Execution: How the vision and strategies are turned into results. This covers processes, role clarity, objective setting and cascading, milestone reviews, constant problem solving and teamwork, and accountability. Innovation in a culture of high execution is actually easier because innovation without keeping your eye on the main business and key deliverables is worthless. You do want people to be curious and adventurous in service of your customers so long as everyone is clear when something is a "standard" process versus a sanctioned experiment.

Continuous Learning: Everyone needs to be scanning inside and outside of the organization to grow capabilities and deepen understanding at the individual, team, and organizational level. The trick is that this needs to be an expectation of participating in the organization and top leaders need to model the right behaviors. How well do you know your customers? How often are you in their world, hearing their frustrations or understanding their perceptions of how they approach work, their personal lives, etc? What are your competitors doing (direct and potentials) and how might your current, secondary, and potential customers respond to that innovation? How are you helping to refine your role to maximize the amount of time dedicated to value creating activities (customer insights, product quality, innovations and breakthroughs, etc)?

Talent: Skills, attributes, values, experiences, and prior organizational lineage are critical inputs to any team. Spend the time clarifying what you need, build relationships with potential candidates far before you need to hire someone, and then only hire people you think will truly be additive to your organization. Sadly this kind of proactive work is not done enough in organizations and as a result people simply settle for people who arrive via the recruiting process. Creative people are especially sensitive to the skills and quality of their peers so if your stated goal is to foster innovation you simply cannot settle for weak talent.

Leadership: Culture, more than anything else, is impacted by leadership and what they encourage, celebrate, emphasize, and measure. If leaders want a culture of creativity and continuous learning then they need to help the entire team discover how the culture currently encourages and discourages innovation and then work to tune accordingly. Leaders are ideally creative themselves and push the power of ongoing process improvements to the people themselves. Leaders at their best are catalysts for people achieving more together than could be accomplished on their own so this is both a skill as well as an attitude that is then reflected in others' behaviors and attitudes.

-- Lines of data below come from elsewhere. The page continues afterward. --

(* ===== verification/AvaSnowball.v ===== *)
(** * Avalanche decision against Snowball

    The decision stage of AvaDecide.v refines the log of votes of VoteLog.v with the rule
    of Snowball: a conflict set counts the votes one transaction gets in a row, and a
    transaction is accepted when it has [beta2] of them on each of its inputs, or
    [beta1] when its parents are decided and it has no rivals. A panic ends a run.

    The theorems are at the end, with a run in which a double spend commits: a payment
    whose rival is accepted stays in the DAG, so [beta2] votes commit it too. *)

From S2P Require Import Prelude F64 Protocol Peers Utils Config AvaDecide AvaProps VoteLog VoteLedger VoteStage Samples.
Local Open Scope N_scope.

(** ** The rule *)

(** The votes for [h] in a row on an output: since the last one for another
    transaction, and since the last failure. *)
Fixpoint streak (h : Hash) (u : Utxo) (L : list vote_event) : N :=
  match L with
  | [] => 0
  | Touch u' h' :: L =>
    if decide (u' = u) then if decide (h' = h) then streak h u L + 1 else 0 else streak h u L
  | Reset u' :: L => if decide (u' = u) then 0 else streak h u L
  | _ :: L => streak h u L
  end.

(** [n] votes for [h], [n] in a row on each of its inputs, where [n] is at least [b2], or
    [b1] when its parents are decided and it has no rivals. *)
Definition snowball_accepts (b1 b2 : N) (L : list vote_event) (h : Hash) : Prop :=
  ∃ ps keys n, Seen h ps keys ∈ L ∧ n ≤ gains h L ∧ (∀ u, u ∈ keys → n ≤ streak h u L) ∧
    (b2 ≤ n ∨ b1 ≤ n ∧ early L h ps keys).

Culture: The glue that ties all these factors together, the unspoken but very clear approaches to behavior inside an organization. Includes the "values, assumptions, expectations, collective memories, and definitions present in an organization. It represents "how things are around here". It reflects the prevailing ideology that people carry inside their heads. It conveys a sense of identity to employees, provides unwritten and often unspoken guidelines for how to get along in the organization, and it enhances the stability of the social system that they experience. " (Diagnosing and Changing Organizational Culture, Camerson & Quinn). When leaders and employees want to change the culture the first step is to understand how things presently work and then emphasize the things that spur innovation as well as remove or limit the factors that inhibit it. Both have to happen if any chance of change will happen, and people need to be very patient for these changes to start taking off and to properly use measures (do not try to quantify something that is inherently unquantifiable).